Note from the CREDO team: This October, Americans for Tax Fairness is among three amazing groups that will receive a share of our monthly grant. Funding from the CREDO community will help Americans for Tax Fairness continue its work fighting for a fairer tax code, from lobbying Congress and holding billionaires accountable, to reaching millions on social media to engaging with activists like you!

Read this important blog post about the organization’s work to fight for tax fairness, then click here to visit CREDODonations.com to cast your vote to help determine how we distribute our monthly grant to ATF and our other amazing grantees this October.

Hopefully and not without struggle, America has entered a new Progressive Era. But none of the things progressives want to do to make society better—improve access to healthcare, lower housing costs, strengthen our schools, narrow economic inequality, protect our democracy, and much more—are possible without first confronting a central problem: rich people and corporations don’t pay enough taxes. 
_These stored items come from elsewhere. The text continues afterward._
Lemma join_loop r f cs : forall R done,
  len (regs R) = regs_count R -> is_reg R r ->
  (forall a, is_reg R a -> bitset_ok (conflicts (reg_at R a)) (regs_count R)) ->
  (forall a b, is_reg R a -> is_reg R b -> conf R a b = f a b || (existsb (Z.eqb a) done && f r b)) ->
  (forall c, In c cs -> is_reg R c) ->
  let R' := fold_left (join_conflicts r) cs R in
  same_frame R R' /\ (forall a, is_reg R a -> bitset_ok (conflicts (reg_at R' a)) (regs_count R)) /\
  forall a b, is_reg R a -> is_reg R b -> conf R' a b = f a b || (existsb (Z.eqb a) (rev cs ++ done) && f r b).
Proof.
  induction cs as [|c cs IH]; intros R done Hl Hr Hfit Hconf Hcs; cbn [fold_left rev app].
  { cbv zeta. split; [repeat split|]. split; assumption. }
  assert (Hc : is_reg R c) by (apply Hcs; now left).
  set (R1 := join_conflicts r R c). assert (Hl1 : len (regs R1) = regs_count R1)
    by (unfold R1, join_conflicts, upd_reg; cbn; now rewrite len_upd).
  assert (Hat : forall a, 0 <= a -> reg_at R1 a = if a =? c then (reg_at R a)
      <| conflicts := or_words (regs_count R) (conflicts (reg_at R a)) (conflicts (reg_at R r)) |> else reg_at R a)
    by (intros a Ha; exact (reg_at_upd R c (fun other =>
          other <| conflicts := or_words (regs_count R) (conflicts other) (conflicts (reg_at R r)) |>) a Hl Hc Ha)).
  destruct (or_words_spec (regs_count R) (conflicts (reg_at R c)) (conflicts (reg_at R r)) (Hfit c Hc) (Hfit r Hr)) as [Hw Hb].
  destruct (IH R1 (c :: done)) as (Hsame & Hfit' & Hconf'); auto.
  - intros a Ha. rewrite Hat by apply Ha. destruct (Z.eqb_spec a c) as [->|]; [exact Hw | now apply Hfit].
  - intros a b Ha Hb'. unfold conf. rewrite Hat by apply Ha. cbn [existsb]. destruct (Z.eqb_spec a c) as [->|].
    + cbn [conflicts]. rewrite Hb by assumption. fold (conf R c b) (conf R r b). rewrite !Hconf by assumption. cbn [orb andb].
      destruct (f c b), (existsb (Z.eqb c) done), (existsb (Z.eqb r) done), (f r b); reflexivity.
    + fold (conf R a b). now rewrite Hconf.
  - intros x Hx. apply Hcs. now right.
  - split; [|split; [exact Hfit'|]].
    + destruct Hsame as (H1 & H2 & H3 & H4 & H5). split; [exact H1|]. split; [exact H2|]. split; [exact H3|].
      split; [rewrite H4; unfold R1, join_conflicts, upd_reg; cbn; apply len_upd|].
      intros a Ha. rewrite (H5 a Ha), Hat by apply Ha. now destruct (a =? c).
    + intros a b Ha Hb'. rewrite Hconf' by assumption. now rewrite <- app_assoc.
Qed.

(** The registers that conflict with [r] come to conflict with each other. *)
Lemma make_transitive_ok R r :
  regs_ok R -> is_reg R r -> (forall a, is_reg R a -> conflict_list (reg_at R a) = None) ->
  let R' := ra_make_reg_conflicts_transitive R r in
  regs_ok R' /\ same_frame R R' /\
  forall a b, is_reg R a -> is_reg R b -> conf R' a b = conf R a b || (conf R r a && conf R r b).
Proof.
  intros Hok Hr Hnone R'. pose proof (ro_fit R Hok r Hr) as (Hn & Hw & Hl).
  destruct (join_loop r (conf R) (BITSET_FOREACH_SET (conflicts (reg_at R r)) (regs_count R)) R [])
    as (Hsame & Hfit & Hconf); auto using ro_len, ro_fit.
  { intros a b _ _. cbn. now rewrite orb_false_r. }
  { intros c Hc. apply BITSET_FOREACH_SET_spec in Hc; [apply Hc | assumption | congruence]. }
  change (fold_left _ _ R) with R' in Hsame, Hfit, Hconf.
  assert (Hc : forall a b, is_reg R a -> is_reg R b -> conf R' a b = conf R a b || (conf R r a && conf R r b)).
  { intros a b Ha Hb. rewrite Hconf by assumption. f_equal. f_equal. rewrite app_nil_r. apply eq_true_iff_eq.
    rewrite existsb_exists. split.
    - intros (x & Hx & E). apply Z.eqb_eq in E. subst x. apply in_rev in Hx.
      apply BITSET_FOREACH_SET_spec in Hx; [apply Hx | assumption | congruence].
    - intros E. exists a. split; [|apply Z.eqb_refl]. apply -> in_rev.
      apply BITSET_FOREACH_SET_spec; [assumption | congruence | now split]. }
  split; [|split; [exact Hsame | exact Hc]]. destruct Hsame as (H1 & H2 & H3 & H4 & H5).
  apply (regs_ok_conflicts R); auto.
  - intros a Ha. rewrite Hc, (ro_refl R Hok) by assumption. reflexivity.
  - intros a b Ha Hb. rewrite !Hc, (ro_sym R Hok a b), (andb_comm (conf R r a)) by assumption. reflexivity.
  - intros a Ha. unfold list_ok. now rewrite H5, Hnone.
Qed.

(** ** Classes *)

Lemma alloc_class_ok R :
  regs_ok R -> class_count R + 1 < 2 ^ 32 -> regs_ok (snd (ra_alloc_reg_class R)).
Proof.
  intros Hok Hn. pose proof Hok as [Hcnt Hlen Hfit Hrefl Hsym Hlist [Hcl Hcb] Hcf Hp Hpad]. set (R' := snd _).
  pose proof (len_nonneg (classes R)).
  assert (En : class_count R' = class_count R + 1) by (cbn; apply wrap_small; lia).
  assert (Hat : forall c, 0 <= c -> class_at R' c =
    if c =? class_count R then RaClass (bitset_zero (regs_count R)) 0 [] else class_at R c).
  { intros c Hc. unfold class_at, R'. cbn [classes snd ra_alloc_reg_class]. cbn. rewrite <- Hcl.
    destruct (Z.eqb_spec c (len (classes R))) as [->|]; [apply get_app_end|].
    destruct (Z_lt_ge_dec c (len (classes R))); [apply get_app_l; lia|].
    unfold get, len in *. rewrite !nth_overflow; [reflexivity | lia | rewrite length_app; cbn; lia]. }
  constructor; auto; unfold is_class in *; rewrite ?En.
  - split; [|lia]. cbn. rewrite len_app. change (len [_]) with 1. lia.
  - intros c Hc. rewrite Hat by lia. change (regs_count R') with (regs_count R).
    destruct (c =? class_count R) eqn:E; [apply bitset_zero_ok; lia | apply Hcf; zbool; lia].
  - intros c Hc. unfold in_class. rewrite Hat by lia.
    change (regs_with R') with (regs_with R). destruct (c =? class_count R) eqn:E.
    + cbn [p]. unfold regs_with. symmetry. change 0 with (len (@nil Z)). f_equal.
      induction (indices (regs_count R)) as [|x l IH]; [reflexivity|]. cbn [filter].
      unfold reg_belongs_to_class in *. cbn [class_regs] in *. now rewrite bitset_zero_test.
    + apply Hp. zbool. lia.
  - intros c r Hc Hr. unfold in_class. rewrite Hat by lia. destruct (c =? class_count R) eqn:E.
    + apply bitset_zero_test.
    + apply Hpad; [zbool; split; lia | exact Hr].
Qed.

Lemma filter_add_one (f g : Z -> bool) x l :
  NoDup l -> In x l -> f x = false -> (forall y, In y l -> g y = (y =? x) || f y) ->
  len (filter g l) = len (filter f l) + 1.
Proof.
  intros Hnd Hin Hfx Hg. unfold len. induction Hnd as [|y l Hy Hnd IH]; [destruct Hin|].
  cbn [filter]. rewrite Hg by now left. destruct (Z.eqb_spec y x) as [->|Hne]; cbn [orb].
  - rewrite Hfx. cbn [length]. assert (E : filter g l = filter f l); [|rewrite E; lia].
    apply filter_ext_in. intros z Hz. rewrite Hg by now right.
    destruct (Z.eqb_spec z x) as [->|]; [contradiction | reflexivity].
  - destruct Hin as [->|Hin]; [congruence|].
    assert (IH' := IH Hin (fun y Hy => Hg y (or_intror Hy))). destruct (f y); cbn [length]; lia.
Qed.

Lemma filter_len_le (f : Z -> bool) n : 0 <= n -> len (filter f (indices n)) <= n.
Proof. intros Hn. unfold len. pose proof (filter_length_le f (indices n)). rewrite length_indices in *. lia. Qed.

Lemma class_add_reg_ok R c r :
  regs_ok R -> is_class R c -> is_reg R r -> in_class R c r = false -> regs_ok (ra_class_add_reg R c r).
Proof.
  intros Hok Hc Hr Hnew. pose proof Hok as [Hcnt Hlen Hfit Hrefl Hsym Hlist [Hcl Hcb] Hcf Hp Hpad].
  set (R' := ra_class_add_reg R c r).
  assert (Hat : forall a, 0 <= a -> class_at R' a = if a =? c then
      RaClass (BITSET_SET (class_regs (class_at R a)) r) (u32 (p (class_at R a) + 1)) (q (class_at R a)) else class_at R a)
    by (intros a Ha; exact (class_at_upd R c (fun class =>
          class <| class_regs := BITSET_SET (class_regs class) r |> <| p := u32 (p class + 1) |>) a Hcl Hc Ha)).
  constructor; auto.
  - split; [|exact Hcb]. unfold R', ra_class_add_reg, upd_class. cbn. now rewrite len_upd.
  - intros a Ha. rewrite Hat by apply Ha. destruct (Z.eqb_spec a c) as [->|]; [apply BITSET_SET_ok|]; now apply Hcf.
  - intros a Ha. rewrite Hat by apply Ha. unfold in_class. rewrite Hat by apply Ha.
    change (regs_with R') with (regs_with R). destruct (Z.eqb_spec a c) as [->|]; [|now apply Hp].
    cbn [p]. rewrite (Hp c Ha). unfold regs_with.
    transitivity (len (filter (in_class R c) (indices (regs_count R))) + 1).
    { apply wrap_small. pose proof (filter_len_le (in_class R c) (regs_count R) ltac:(lia)).
      pose proof (len_nonneg (filter (in_class R c) (indices (regs_count R)))). lia. }
    symmetry. apply filter_add_one with (x := r); auto using NoDup_indices.
    + apply in_indices. exact Hr.
    + intros y Hy. apply in_indices in Hy. unfold reg_belongs_to_class, in_class. cbn [class_regs].
      now rewrite (BITSET_TEST_SET _ (regs_count R)) by (apply Hcf || apply Hr || lia; assumption).
  - intros a x Ha Hx. change (regs_count R') with (regs_count R) in Hx. unfold in_class. rewrite Hat by apply Ha.
    destruct (Z.eqb_spec a c) as [->|]; [|now apply Hpad]. unfold reg_belongs_to_class. cbn [class_regs].
    rewrite (BITSET_TEST_SET _ (regs_count R)); [|now apply Hcf | exact Hr | lia].
    destruct (Z.eqb_spec x r) as [->|]; [unfold is_reg in Hr; lia | now apply Hpad].
Qed.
Until very recently, conservative trickle-down economics dominated the vital question of how we raise and spend public money. Beginning with the Reagan tax and budget cuts of the early 1980s and with only a few exceptions over the next four decades, the debate in Washington and in state capitals around the country has centered on how much to cut taxes on the wealthy and corporations, on the long-disproven theory that the economic benefits would eventually filter down to everyone else. 

Americans for Tax Fairness was founded in 2012, in part, to change that false narrative. To do that we have undertaken an aggressive effort to focus attention on the need for the wealthy (and the corporations they largely own) to pay their fair share of taxes so we can narrow the nation’s destabilizing income and wage gaps, invest in people and their communities, and create an economy that works for everyone. We have done extensive polling and message testing to show that the public strands with us, not the richest one percent and biggest corporations.  Though polls prove it is widely popular across the political spectrum, real tax reform that ensures the wealthy and big corporations pay their fair share can be a challenging issue to organize around and to make central to the political debate. Few people enjoy paying taxes, the IRS can seem scary, the subject involves complicated math. 

Even among Democratic politicians there is an erroneous but long-standing fear of being punished for raising taxes. That’s why for the past 10 years, Americans for Tax Fairness—a coalition of hundreds of endorsing national and state organizations—has been leading a successful effort to make progressive tax reform comprehensible, meaningful, central to movement activism and politically attractive

ATF is the strategic hub between all the forces needed to win this debate: think tanks and academics; unions and national advocacy groups; grassroots groups and digital organizers. 

ATF’s small but effective staff executes a broad range of activities in pursuit of the organization’s tax-fairness goals. It digests and simplifies tax research to make the sometimes technical issues relevant and even inspiring to the public. ATF produces original policy research, such as its regular reports on the extraordinary wealth growth of billionaires during the pandemic. ATF also engages and coordinates the activities of the coalition’s member organizations; spearheads the lobbying of Congress and the executive branch; mobilizes activists through state partners, email and social media; and promotes tax-fairness issues in the news media.

In 2021 alone, ATF appeared 4,500 times in the media, garnering an audience of over 5.3 billion views. ATF research was cited or representatives of the group were quoted in the Washington Post, New York Times, Wall Street Journal, CBS News, CNN, Politico, and many other prominent  national news sources. Our social media team produces a steady stream of content used by online organizers, organizations and elected officials alike.  

The 2020 presidential primary was proof that the debate had been transformed within the Democratic Party, in part through ATF’s efforts. Every candidate—even moderate ones like the eventual winner, Joe Biden—offered tax plans that raised at least $4 trillion in fairer taxes on the rich and corporations to invest in health care, child care, education, housing, infrastructure, clean energy and more. Biden ran and won the general election on that platform. Yet the subsequent resistance to Biden’s bold vision by members of his own party that shrunk his program to the still significant but much diminished Inflation Reduction Act shows how much work remains to be done.  

As it enters its second decade, Americans for Tax Fairness stands ready to leverage its experience, reputation and the hard work of its dedicated staff and many coalition partners to continue the journey towards true tax fairness.